Puis, le pittoresque et l’étrangeté des populations arabes, l’aspect de cette race si lointaine de nous par la religion, par les idées, par les habitudes, ajoute encore un nouvel élément d’intérêt.

Toute notre conception de l’amour, de la beauté, de la famille, toute notre table des valeurs morales, religieuses et intellectuelles est renversée par la vie et les mœurs de ces hommes frustes et pourtant raffinés, musclés et toutefois nonchalants, et de ces femmes aux visages voilés, aux yeux nostalgiques et alanguis, que nous voyons peupler d’une vie intense et secrète les marchés de Tunis et de Sfax et que nous regardons glisser comme des fantômes dans la belle ville de Kairouan aux minarets blancs – cette ville sainte qui est comme le cœur mystique de l’Afrique musulmane.

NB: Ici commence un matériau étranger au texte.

(* ===== verification/ClusterSpec.v ===== *)
(** * Two nodes over HTTP

    What one node sends, encoded, routed and decoded by another: a replicated
    write and a ping. *)

From S2P Require Import Prelude.
From S2P Require Import GoBase.
From S2P Require Import Strconv.
From S2P Require Import Url.
From S2P Require Import Utf8.
From S2P Require Import Json.
From S2P Require Import Codec.
From S2P Require Import Lww.
From S2P Require Import Wal.
From S2P Require Import Store.
From S2P Require Import StoreInv.
From S2P Require Import Recovery.
From S2P Require Import Peer.
From S2P Require Import Gossip.
From S2P Require Import GossipSpec.
From S2P Require Import Replication.
From S2P Require Import Config.
From S2P Require Import Metrics.
From S2P Require Import Api.
From S2P Require Import ApiSpec.
From S2P Require Import Wire.
From S2P Require Import Mux.
From S2P Require Import Router.
From S2P Require Import RouterSpec.

Section Nodes.
Context `{Texts} `{MapRange} (FileServer : string -> string -> string -> answer) (dir : string).

(** The request [replicateToPeer] makes, as the peer receives it. *)
Definition replicate_http (r : Replicator) (req : ReplicateRequest) : Request :=
  mkRequest "POST" "/internal/replicate" ("sender_id=" +:+ rp_nodeID r) (encode_ReplicateRequest req).

(** The request [pingPeer] makes. *)
Definition ping_http (gm : GossipManager) : Request :=
  mkRequest "GET" "/internal/ping" (ping_query gm) "".

(** How the pinged node's answer looks to [pingPeer]. *)
Definition ping_outcome_of (resp : http_response) : ping_outcome :=
  Response (h_status resp) (Unmarshal_peers (h_body resp)).

(** ** A replicated write *)

(** The requests a PUT gives to the replicator carry the write. *)
Lemma handlePutKey_sends n1 n2 n3 io key value api v api' out p req :
  handlePutKey n1 n2 n3 io key (Some (mkPutRequest value None)) api
    = (mkResponse StatusOK (PutResponse v), api', out) ->
  (p, req) ∈ out -> req = mkReplicateRequest key (bytes_of value) v 0 "SET".
Proof.
  unfold handlePutKey. case_decide; [by intros [= ]|]. rewrite put_ttl_none. cbn [put_Value].
  destruct (Store_Set _ _ _ _ _ _ _ _ _) as [[d s] [v' [err|]]]; [by intros [= ]|].
  unfold Replicate. intros [= -> _ <-] (p' & [= _ ->] & _)%list_elem_of_fmap. done.
Qed.

(** The request is routed to its handler. *)
Lemma routed_replicate r :
  findHandler routes "POST" "/internal/replicate" "/internal/replicate" ("sender_id=" +:+ rp_nodeID r)
  = Found handleInternalReplicate_ [].
Proof. reflexivity. Qed.

Lemma Serve_replicate_handler env r req api :
  Serve FileServer dir env (replicate_http r req) api
  = let '(rs, api1) := handleInternalReplicate (e_now env 1%nat) (e_now env 2%nat) (e_now env 3%nat) (e_io env)
                         (decode_ReplicateRequest (encode_ReplicateRequest req)) api in
    (mkHttpResponse (rs_status rs) None (body_bytes rs),
     (LoggingAndMetricsMiddleware (e_now env 0%nat) (e_now env 4%nat) "POST" "/internal/replicate" rs api1).2, []).
Proof.
  unfold Serve, replicate_http. cbn [r_rawPath].
  change (unescape false "/internal/replicate") with (Some "/internal/replicate").
  unfold NewHandler, mux. cbn [r_rawPath r_method r_rawQuery]. rewrite routed_replicate. cbn [call r_body hd].
  by destruct (handleInternalReplicate _ _ _ _ _ _).
Qed.

(** The peer's side: the request is decoded and applied. *)
Lemma Serve_replicate env r req api :
  e_io env = append_io_ok -> node_ok api -> acceptable req -> is_i64 (req_ExpiresAt req) ->
  valid_utf8 (req_Key req) = true ->
  let '(resp, api', out) := Serve FileServer dir env (replicate_http r req) api in
  h_status resp = 200 /\ out = [] /\ node_ok api' /\
  view (api_store api') = mutate (request_mutation req) (view (api_store api)).
Proof.
  intros Hio Hok Hacc He Hv. rewrite Serve_replicate_handler.
  assert (wire_request req = req) as Hw.
  { unfold wire_request. rewrite (proj1 (valid_sanitize _) Hv).
    assert (sanitize (req_Action req) = req_Action req) as ->
      by (by destruct Hacc as [[(-> & _)|(-> & _)] _]).
    by destruct req. }
  rewrite decode_encode_ReplicateRequest, Hw by (done || unfold is_u64; destruct Hacc; lia).
  rewrite Hio.
  destruct (handle_delivery_spec (mkDelivery (e_now env 1%nat) (e_now env 2%nat) (e_now env 3%nat) req) api
    Hok Hacc) as (Hr & Hok' & Hview).
  unfold handle_delivery in *. cbn [dl_now dl_now_exp dl_now_ver dl_req] in *.
  destruct (handleInternalReplicate _ _ _ _ _ _) as [rs api1]. cbn [fst snd] in *. subst rs.
  split; [done|]. split; [done|]. split; [|done]. destruct Hok'. by split.
Qed.


(** ** A ping *)

(** A peer whose text can be read back. *)
Definition peer_wire_ok (p : Peer) : Prop :=
  (is_i64 (RTT p) /\ is_i64 (ReplicationLag p) /\ time_readable (LastSeen p)) /\
  valid_utf8 (NodeID p) && valid_utf8 (Address p) && valid_utf8 (State p) = true.

Lemma peer_json_idem p : peer_json (peer_json p) = peer_json p.
Proof. done. Qed.

Lemma AddOrUpdate_wire_ok now now' id addr pm :
  map_Forall (fun _ p => peer_wire_ok p) (peers pm) ->
  time_readable now -> valid_utf8 id = true -> valid_utf8 addr = true ->
  map_Forall (fun _ p => peer_wire_ok p) (peers (AddOrUpdate now now' id addr StateAlive pm)).
Proof.
  intros Hpm Hn Hid Ha k q Hq. destruct (decide (k = id)) as [->|Hne].
  - rewrite lookup_AddOrUpdate in Hq. injection Hq as <-.
    destruct (peers pm !! id) as [p|] eqn:E.
    + destruct (Hpm _ _ E) as ((H1 & H2 & _) & Hv). zbool. split; [by split|]. cbn.
      by apply andb_true_intro; split; [apply andb_true_intro|].
    + split; [split; [|split; [|done]]; unfold is_i64; cbn; lia|]. cbn -[valid_utf8]. by rewrite Hid, Ha.
  - rewrite lookup_AddOrUpdate_ne in Hq by done. by eapply Hpm.
Qed.

(** The list of a reply survives the wire. *)
Lemma ping_reply_decoded now now' now_me query api :
  pm_ok (api_pm api) ->
  map_Forall (fun _ p => peer_wire_ok p) (peers (api_pm (handleInternalPing now now' now_me query api).2)) ->
  valid_utf8 (cfg_NodeID (api_cfg api)) = true -> valid_utf8 (cfg_AdvertiseAddr (api_cfg api)) = true ->
  time_readable now_me ->
  match rs_body (handleInternalPing now now' now_me query api).1 with
  | PeersResponse l => Unmarshal_peers (body_bytes (handleInternalPing now now' now_me query api).1) = Some l
  | _ => False
  end.
Proof.
  intros Hok Hpm Hid Had Hme. unfold handleInternalPing in *. cbn [fst snd rs_body with_pm api_pm] in *.
  set (pm := if decide _ then _ else _) in *.
  assert (pm_ok pm) as Hok' by (subst pm; case_decide; [by apply AddOrUpdate_ok | done]).
  assert (Forall (fun p => peer_wire_ok p) (map peer_json (GetAll pm ++
    [mkPeer (cfg_NodeID (api_cfg api)) (cfg_AdvertiseAddr (api_cfg api)) StateAlive now_me 0 0 time_zero])))
    as Hl.
  { apply Forall_map, Forall_app_2.
    - apply Forall_forall. intros p Hp. apply elem_of_GetAll in Hp; [|done]. exact (Hpm _ _ Hp).
    - constructor; [|done]. split; [split; [|split; [|done]]; unfold is_i64; cbn; lia|].
      cbn -[valid_utf8]. by rewrite Hid, Had. }
  rewrite peers_body_roundtrip.
  - f_equal. rewrite List.map_map. by apply map_ext.
  - eapply Forall_impl; [exact Hl|]. by intros p [? _].
  - eapply Forall_impl; [exact Hl|]. by intros p [_ ?].
Qed.

(** C24: a ping over HTTP introduces two nodes to each other.  Node [A] builds
    its ping URL, node [B]'s router hands the request to the ping handler, and
    [A] decodes the text of the answer: [B]'s table then has [A] alive, under
    the address [A] advertised if [A] was unknown, and [A]'s has [B] alive with
    the measured round trip. *)
Theorem ping_over_http clock gm pmA t p env apiB :
  gm_nodeID gm <> "" -> gm_address gm <> "" -> pm_ok (api_pm apiB) ->
  let idB := cfg_NodeID (api_cfg apiB) in
  NodeID p = idB -> idB <> "seed" -> gm_nodeID gm <> idB -> peers (api_pm apiB) !! idB = None ->
  map_Forall (fun _ q => peer_wire_ok q) (peers (api_pm apiB)) ->
  valid_utf8 idB && valid_utf8 (cfg_AdvertiseAddr (api_cfg apiB)) && valid_utf8 (gm_nodeID gm)
    && valid_utf8 (gm_address gm) = true ->
  time_readable (e_now env 1%nat) -> time_readable (e_now env 3%nat) ->
  let '(resp, apiB', out) := Serve FileServer dir env (ping_http gm) apiB in
  out = [] /\
  (exists q, peers (api_pm apiB') !! gm_nodeID gm = Some q /\ State q = StateAlive /\
     (peers (api_pm apiB) !! gm_nodeID gm = None -> Address q = gm_address gm)) /\
  (exists p', peers (pingPeer clock gm p (ping_outcome_of resp) (pmA, t)).1 !! idB = Some p' /\
     State p' = StateAlive /\ RTT p' = time_Sub (clock (S t)) (clock t)).
Proof.
  intros Hid Had Hok idB Hp Hseed Hne HB Hpm Hv Hn1 Hn3. zbool.
  pose proof (ping_exchange clock gm pmA t p apiB (e_now env 1%nat) (e_now env 2%nat) (e_now env 3%nat)
    Hid Had Hok Hp Hseed Hne HB) as Hx.
  pose proof (ping_reply_decoded (e_now env 1%nat) (e_now env 2%nat) (e_now env 3%nat) (ping_query gm) apiB Hok)
    as Hd.
  unfold Serve, ping_http. cbn [r_rawPath].
  change (unescape false "/internal/ping") with (Some "/internal/ping").
  unfold NewHandler, mux. cbn [r_rawPath r_method r_rawQuery].
  change (findHandler routes "GET" "/internal/ping" "/internal/ping" (ping_query gm))
    with (Found handleInternalPing_ []). cbn [call r_rawQuery hd].
  assert (map_Forall (fun _ q => peer_wire_ok q)
    (peers (api_pm (handleInternalPing (e_now env 1%nat) (e_now env 2%nat) (e_now env 3%nat)
      (ping_query gm) apiB).2))) as Hpm'.
  { unfold handleInternalPing. cbn [snd with_pm api_pm]. case_decide; [|done].
    destruct (ping_query_roundtrip gm) as [-> ->]. by apply AddOrUpdate_wire_ok. }
  specialize (Hd Hpm').
  destruct (handleInternalPing _ _ _ _ _) as [rs apiB1]. cbn [fst snd] in *.
  destruct Hx as [Hq Hx]. destruct (rs_body rs) as [| | | | | | | | | |l]; try done. destruct Hx as [Hst Hp'].
  split; [done|]. split; [exact Hq|]. unfold ping_outcome_of.
  change (String.eqb "GET" "HEAD") with false.
  cbn [h_status h_body plain_answer an_response LoggingAndMetricsMiddleware]. rewrite Hd by done. exact Hp'.
Qed.
End Nodes.

(** ** Runs *)

Section Runs.
#[local] Instance cluster_texts : Texts := {
  FormatFloat f := "0"; ParseFloat s := None; FormatTime t := Itoa t; ParseTime s := Atoi s; Error e := ""
}.


Lemma ping_over_http_witness :
  let '(resp, b', _) := Serve no_files "" (env_at 3) (ping_http gm_a) (node "b" (NewStore None)) in
  (exists q, peers (api_pm b') !! "a" = Some q /\ State q = StateAlive) /\
  (exists p', peers (pingPeer (fun n => Z.of_nat n) gm_a (peer_at "b" StateAlive 0 0)
     (ping_outcome_of resp) (NewPeerManager, 0%nat)).1 !! "b" = Some p' /\ RTT p' = 1).
Proof.
  pose proof (ping_over_http no_files "" (fun n => Z.of_nat n) gm_a NewPeerManager 0
    (peer_at "b" StateAlive 0 0) (env_at 3) (node "b" (NewStore None))) as Hw.
  destruct (Serve _ _ _ _ _) as [[resp b'] out].
  destruct Hw as (_ & (q & H1 & H2 & _) & (p' & H3 & _ & H4)).
  - discriminate.
  - discriminate.
  - apply NewPeerManager_ok.
  - reflexivity.
  - discriminate.
  - discriminate.
  - reflexivity.
  - apply map_Forall_empty.
  - reflexivity.
  - split; reflexivity.
  - split; reflexivity.
  - split; [exists q; by split|]. exists p'. split; [exact H3 | exact H4].
Defined.

(** A key that is not valid UTF-8 is replicated under another key: node [b]
    stores the write to the key 0xFF under the replacement character. *)
Example replicated_key_changes :
  let req := mkReplicateRequest (text [0xFF]) (bytes_of "v") 7 0 "SET" in
  let b' := (Serve no_files "" (env_at 0) (replicate_http (NewReplicator "a" 0) req)
               (node "b" (NewStore None))).1.2 in
  rs_status (handleGetKey 0 0 (text [0xFF]) b').1 = 404 /\
  (handleGetKey 0 0 replacement b').1 = mkResponse StatusOK (GetResponse "v" 7).
Proof. vm_compute. auto. Qed.
End Runs.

Oasis, TunisieLes types divers de la race arabe mariés aux aspects imprévus et innombrables du paysage africain font varier à chaque pas les impressions du voyageur. A Tunis, c’est l’orgie des couleurs, les souks grouillants où s’amassent les objets bariolés et barbares de l’industrie arabe. A Kairouan, c’est le morne acheminement des pélerins au milieu de la blancheur immaculée des mosquées qui parraissent se fondre sous la papiltation ardente de la lumière. Puis voilà Sousse, aux murailles crénelées, aux métropoles antiques, et Sfax entourée d’oliviers et Gafsa avec sa belle oasis dominée par les montagnes.

Plus loin, on s’approche du paysage saharien avec l’étendue de sable de Djerd et de Nefzoua, avec Gabès surtout d’où les excursions enchanteresses dans le désert s’ouvrent nombreuses. Tout est curieux et inattendu autour de Gabès, depuis les villages des Troglodytes creusés sur le roc ou les maisons sont des fosses, où la vie se passe obscure, souterraine – et jusqu’à Médénine, la ville morte, et Djerba, l’île des enchantements toute enterrée dans la verdure, toute peuplée de minarets minuscules, des mosquées de poupées, créées dirait-on, pour la religion d’un peuple enfant.

Ajoutez enfin à tout cela, le puissant intérêt qu’inspirent les progrès de la colonisation française, cette patiente et gigantesque transformation du pays sous l’activité gauloise, ces terres qui se défrichent, ces mines qui livrent leurs richesses enfouies, ces ports de Tunis, de Bizerte, de Sousse, de Sfax qui suffisent à peine au développement grandissant du commerce, – toute cette initiative française qui est en train d’imprimer un nouvelle essor et de donner de nouvelles destinées à la vieille terre libyque.

Tunisie

Et l’on peut dire sans exagération qu’en allant en Tunisie, on suscite devant soi la vision d’un monde nouveau où viennent se réunir tous les intérêts et s’accorder tous les enchantements.